Oh, and in case you're wondering, it cost about $50 (USD) to fill up the gas tank of the Toyota Camry.

So why Nova Scotia? My good friend Susan, who I work with in California, is from Halifax and for the last three years she's told me all about it. Nova Scotia sounded like my kinda place (aside from the weather) so I decided to visit while Susan was home for the holidays. Here are a few of the highlights:

Mandatory composting
In Nova Scotia, composting is mandatory - for everyone - this includes: McDonald's, Starbucks. every man woman and child. Just about everywhere you find a trash can, you'll also find a recycle bin and a compost bin.

It's a music town
Nova Scotia has an incredible musical heritage: a mix of sea shanties and Irish folk/ drinking songs. We saw a band called McGinty play at a basement pub called The Lower Deck. With the low ceilings, wood paneling, and bench-seating it felt a bit like being inside a boat. Before long, mugs of beer were hoisted high and swung in time to Barrett's Privateers.


God damn them all!
I was told we’d cruise the seas for American gold.
We’d fire no guns, shed no tears.
Now I’m a broken man on a Halifax Pier,
The last of Barrett’s Privateers.

Moreover, the various media outlets make a concious effort to keep the American entertainment gorilla at bay. Something like 25% of the radio content has to be local, and they feature Atlantic Canadian artists whenever possible. Can you imagine if we had the same effort in Portland?

Lovely Scenery
Besides the striking water features, the province is full of quaint European-looking villages, 300-year-old churches, and neato frozen things.

Drive Thru Cold Beer
(no explanation needed)

Nice people
Nova Scotians are the complete opposite of the grouchy malcontents who populate our north atlantic coast. Moreover, they're a progressive and accepting folk. Vegetarian restaurants abound, gay marriage is legal, and when people say "have a nice day" they say it . . . with feeling.

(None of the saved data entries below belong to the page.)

Lemma commodity_step_Ok commodities (cd : CommodityDict) (child : Element) (h : Heap)
    commodities' (cd' : CommodityDict) (h' : Heap) :
  commodity_step (commodities, cd) child h = Ok ((commodities', cd'), h') →
  ∃ key c, commodity_key [] child = Some key ∧ dict_get key cd' = Some c
           ∧ commodities' = commodities ++ [c]
           ∧ registry_le cd cd' ∧ commodity_frame h h'
           ∧ (registry_ok cd h → registry_ok cd' h').
Proof.
  intros H. unfold commodity_step in H.
  apply bindS_Ok in H as (comm & ? & Hcomm & H). apply lift_Ok in Hcomm as [Hcomm ->].
  apply bindS_Ok in H as ([c cd1] & h1 & Hfind & H). apply retS_Ok in H as [[= -> ->] ->].
  apply _commodity_find_Ok in Hfind as (Hget & Hle & Hframe & Hok).
  unfold _commodity_from_tree in Hcomm.
  apply bind_Ok in Hcomm as (name & Hname & Hcomm).
  apply bind_Ok in Hcomm as (space & Hspace & [= <-]). simpl in *.
  apply text_find_Ok in Hname as (xn & Hxn & <-).
  apply text_find_Ok in Hspace as (xs & Hxs & <-).
  exists (Element_text xs, Element_text xn), c. split_and!; try done.
  unfold commodity_key. simpl app. rewrite Hxs. simpl. by rewrite Hxn.
Qed.

Lemma commodities_spec (es : list Element) (h : Heap) commodities (cd : CommodityDict)
    (h' : Heap) :
  foldM commodity_step ([], []) es h = Ok ((commodities, cd), h') →
  commodity_frame h h'
  ∧ registry_ok cd h'
  ∧ Forall2 (fun child c => ∃ key, commodity_key [] child = Some key
                                   ∧ dict_get key cd = Some c) es commodities.
Proof.
  intros H.
  apply (foldM_invariant (fun done st h1 =>
    commodity_frame h h1 ∧ registry_ok st.2 h1
    ∧ Forall2 (fun child c => ∃ key, commodity_key [] child = Some key
                                     ∧ dict_get key st.2 = Some c) done st.1)) in H;
    [done | |].
  - split_and!; [apply commodity_frame_refl | done | constructor].
  - intros done child [cs1 cd1] h1 [cs2 cd2] h2 (Hframe & Hok & HF) _ Hstep. simpl in *.
    apply commodity_step_Ok in Hstep as (key & c & Hkey & Hget & -> & Hle & Hframe' & Hok').
    split_and!; [by eapply commodity_frame_trans | by apply Hok' |].
    apply Forall2_app; [|constructor; [by exists key | constructor]].
    eapply Forall2_impl; [exact HF|]. intros child1 c1 (key1 & Hkey1 & Hget1).
    exists key1. split; [done | by apply Hle].
Qed.

Lemma price_step_Ok prices (cd : CommodityDict) (child : Element) (h : Heap)
    prices' (cd' : CommodityDict) (h' : Heap) :
  price_step (prices, cd) child h = Ok ((prices', cd'), h') →
  ∃ p, price_resolved cd' child p ∧ prices' = prices ++ [p]
       ∧ registry_le cd cd' ∧ commodity_frame h h'
       ∧ (registry_ok cd h → registry_ok cd' h').
Proof.
  intros H. unfold price_step in H.
  apply bindS_Ok in H as ([p cd2] & h2 & Hp & H). apply retS_Ok in H as [[= -> ->] ->].
  unfold _price_from_tree in Hp.
  apply bindS_Ok in Hp as (guid & ? & H1 & Hp). apply lift_Ok in H1 as [_ ->].
  apply bindS_Ok in Hp as (value & ? & H1 & Hp). apply lift_Ok in H1 as [_ ->].
  apply bindS_Ok in Hp as (date & ? & H1 & Hp). apply lift_Ok in H1 as [_ ->].
  apply bindS_Ok in Hp as (cur_space & ? & Hcs & Hp). apply lift_Ok in Hcs as [Hcs ->].
  apply bindS_Ok in Hp as (cur_name & ? & Hcn & Hp). apply lift_Ok in Hcn as [Hcn ->].
  apply bindS_Ok in Hp as ([currency cd1] & h1 & Hf1 & Hp).
  apply bindS_Ok in Hp as (com_space & ? & Hms & Hp). apply lift_Ok in Hms as [Hms ->].
  apply bindS_Ok in Hp as (com_name & ? & Hmn & Hp). apply lift_Ok in Hmn as [Hmn ->].
  apply bindS_Ok in Hp as ([commodity cd2'] & h2' & Hf2 & Hp).
  apply retS_Ok in Hp as [[= -> ->] ->].
  apply _commodity_find_Ok in Hf1 as (Hget1 & Hle1 & Hframe1 & Hok1).
  apply _commodity_find_Ok in Hf2 as (Hget2 & Hle2 & Hframe2 & Hok2).
  apply text_find_Ok in Hcs as (xcs & Hxcs & <-). apply text_find_Ok in Hcn as (xcn & Hxcn & <-).
  apply text_find_Ok in Hms as (xms & Hxms & <-). apply text_find_Ok in Hmn as (xmn & Hxmn & <-).
  eexists. split_and!; [| reflexivity | | by eapply commodity_frame_trans | by auto].
  - split; simpl.
    + exists (Element_text xcs, Element_text xcn). split; [|by apply Hle2].
      unfold commodity_key. simpl app. rewrite Hxcs. simpl. by rewrite Hxcn.
    + exists (Element_text xms, Element_text xmn). split; [|done].
      unfold commodity_key. simpl app. rewrite Hxms. simpl. by rewrite Hxmn.
  - intros k c Hk. by apply Hle2, Hle1.
Qed.

Lemma load_prices_spec (tree : Element) (cd1 : CommodityDict) (h : Heap) prices
    (cd : CommodityDict) (h' : Heap) :
  load_prices tree cd1 h = Ok ((prices, cd), h') →
  registry_le cd1 cd ∧ commodity_frame h h'
  ∧ (registry_ok cd1 h → registry_ok cd h')
  ∧ Forall2 (price_resolved cd) (price_elements tree) prices.
Proof.
  unfold load_prices, price_elements.
  destruct (find [gnc +:+ "pricedb"] tree) as [t|].
  - intros H.
    apply (foldM_invariant (fun done st h1 =>
      registry_le cd1 st.2 ∧ commodity_frame h h1
      ∧ (registry_ok cd1 h → registry_ok st.2 h1)
      ∧ Forall2 (price_resolved st.2) done st.1)) in H; [done | |].
    + split_and!; [by intros ?? | apply commodity_frame_refl | done | constructor].
    + intros done child [ps1 cda] h1 [ps2 cdb] h2 (Hle & Hframe & Hok & HF) _ Hstep.
      simpl in *.
      apply price_step_Ok in Hstep as (p & Hres & -> & Hle' & Hframe' & Hok').
      split_and!.
      * intros k c Hk. by apply Hle', Hle.
      * by eapply commodity_frame_trans.
      * auto.
      * apply Forall2_app; [|by constructor].
        eapply Forall2_impl; [exact HF|].
        intros child1 p1 [(k1 & Hk1 & Hg1) (k2 & Hk2 & Hg2)]. split.
        -- exists k1. split; [done | by apply Hle'].
        -- exists k2. split; [done | by apply Hle'].
  - intros H. apply retS_Ok in H as [[= -> ->] ->].
    split_and!; [by intros ?? | apply commodity_frame_refl | done | constructor].
Qed.

(** ** A loaded book *)

Lemma linked_frame (ad : AccountDict) (pd : ParentDict) (accounts : list nat) (h h' : Heap) :
  tx_frame h h' → linked ad pd accounts h → linked ad pd accounts h'.
Proof.
  intros (_ & HF & _) Hlinked acc a' p Ha' Hp.
  destruct (Forall2_lookup_r _ _ _ _ _ HF Ha') as (a & Ha & Hst & Hlk).
  unfold account_static in Hst. unfold account_links in Hlk.
  injection Hst as _ Hguid Htype _. injection Hlk as Hpar Hch.
  rewrite <- Hpar in Hp. destruct (Hlinked acc a p Ha Hp) as (Hr & Hres & (pa & Hpa & Hin) & Hacc).
  rewrite <- Htype, <- Hguid. split_and!; [done | done | | done].
  destruct (Forall2_lookup_l _ _ _ _ _ HF Hpa) as (pa' & Hpa' & _ & Hlk').
  unfold account_links in Hlk'. injection Hlk' as _ Hch'.
  exists pa'. split; [done | by rewrite <- Hch'].
Qed.

Lemma dict_values_imap_valid (rs : list (option string * Account)) (v : nat) :
  v ∈ dict_values (dict_of_pairs (imap (fun i r => (Account_guid r.2, i)) rs)) →
  (v < length rs)%nat.
Proof.
  intros Hin. apply dict_values_elem in Hin as (k & Hget); [|apply dict_of_pairs_keys_NoDup].
  apply dict_of_pairs_spec in Hget as (i & Hi & _).
  rewrite list_lookup_imap in Hi. destruct (rs !! i) as [r|] eqn:Hr; [|done].
  injection Hi as _ <-. by eapply lookup_lt_Some.
Qed.

Lemma _book_from_tree_loaded (tree : Element) (book : Book) (h : Heap) :
  _book_from_tree (Some tree) empty_heap = Ok (book, h) → Loaded tree book h.
Proof.
  intros Hload. apply _book_from_tree_phases in Hload as []. subst book.
  apply commodities_spec in ph_commodities as (Hf1 & Hok1 & Hcs).
  apply load_prices_spec in ph_prices as (Hle & Hf2 & Hok2 & Hps).
  specialize (Hok2 Hok1).
  pose proof (commodity_frame_trans _ _ _ Hf1 Hf2) as (Hacc2 & Htr2 & Hsp2 & _).
  simpl in Hacc2, Htr2, Hsp2.
  apply pass1_spec in ph_pass1 as (rs & Hbuilt & -> & Had & Hpd).
  rewrite Hacc2 in Had. simpl in Had.
  apply pass2_spec in ph_pass2 as (Hc4 & Ht4 & Hs4 & Hst4 & Hlinked & Hproc & Haccs).
  2:{ intros v Hv. simpl. rewrite Hacc2. simpl. rewrite length_fmap.
      subst accountdict. by apply dict_values_imap_valid. }
  2:{ intros i a Ha. simpl in Ha. rewrite Hacc2 in Ha. simpl in Ha.
      rewrite list_lookup_fmap in Ha. destruct (rs !! i) as [r|] eqn:Hr; [|done].
      injection Ha as <-. destruct (Forall2_lookup_r _ _ _ _ _ Hbuilt Hr) as (child & _ & Hb).
      by destruct Hb as (_ & _ & _ & ? & _). }
  simpl in Hc4, Hst4. rewrite Hacc2 in Hst4. simpl in Hst4.
  apply transactions_spec in ph_transactions as (Hframe & Hts).
  pose proof Hframe as (Hc5 & Hst5 & _).
  eapply (mkLoaded tree _ h commoditydict accountdict parentdict rs); simpl; try done.
  - apply Forall2_fmap_l in Hst4.
    eapply Forall2_trans; [|exact Hst4|exact Hst5].
    simpl. intros r a a' [-> _] [-> _]. done.
  - by eapply linked_frame.
  - intros acc a' Hin Ha' Hr.
    destruct (Forall2_lookup_r _ _ _ _ _ Hst5 Ha') as (a & Ha & Hst & Hlk).
    unfold account_static in Hst. unfold account_links in Hlk.
    injection Hst as _ _ Htype _. injection Hlk as Hpar _.
    rewrite <- Hpar. apply (Hproc acc a Hin Ha). by rewrite Htype.
  - intros acc Hin. destruct (Haccs acc Hin) as (a & Ha & Hsome).
    destruct (Forall2_lookup_l _ _ _ _ _ Hst5 Ha) as (a' & Ha' & _ & Hlk).
    unfold account_links in Hlk. injection Hlk as Hpar _.
    exists a'. split; [done | by rewrite <- Hpar].
  - intros k c Hk. rewrite Hc5, Hc4. simpl. by apply Hok2.
  - eapply Forall2_impl; [exact Hcs|]. intros child c (key & Hkey & Hget).
    exists key. split; [done | by apply Hle].
Qed.

Lemma imap_keys {A K} (g : A → K) (F : nat → nat) (l : list A) :
  (imap (fun i r => (g r, F i)) l).*1 = g <$> l.
Proof.
  revert F. induction l as [|x l IH]; intros F; [done|].
  simpl. f_equal. apply (IH (F ∘ S)).
Qed.

Lemma built_guids (cd : CommodityDict) (es : list Element)
    (rs : list (option string * Account)) :
  Forall2 (fun child r => account_built cd child r.1 r.2) es rs →
  (imap (fun i r => (Account_guid r.2, i)) rs).*1 = account_guid_of <$> es
  ∧ ((fun r => (Account_guid r.2, r.1)) <$> rs).*1 = account_guid_of <$> es.
Proof.
  intros HF.
  assert ((fun r : option string * Account => Account_guid r.2) <$> rs
          = account_guid_of <$> es) as Hg.
  { induction HF as [|child r es rs Hb _ IH]; [done|].
    rewrite !fmap_cons, IH. f_equal. by destruct Hb as (_ & -> & _). }
  split.
  - by rewrite (imap_keys (fun r => Account_guid r.2) id).
  - by rewrite <- list_fmap_compose.
Qed.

Yes, our neighbors to the north are quite remarkable. The funny thing is, they're losing a lot of their talented young people to "out west." The Oil Sands of Alberta, explosive growth in BC, and higher-paying jobs in the US have caused the province of Nova Scotia to launch an official program to recruit NS natives to come home.

So cheers to you, Nova Scotia and thanks for a great trip. May your recruitment campaign be successful, your drive thru beer be cold, and your Bay be Fundy.



MP3 of Barrett's Privateers (not performed by McGinty, and not as good without four dozen drunk Canadians singing along, but still worth a listen).

2 comments:

kristen said...

brilliant...as always. Your writing skills astound me and you always make me laugh!

kc

LeahG said...

Well, I finally read your account of your trip. Sounds amazing...you definitely made me want to visit. I'm always amazed at how other countries can be so progressive and it is viewed as a necessity. But, here if we recycle cans we pat ourselves on the back.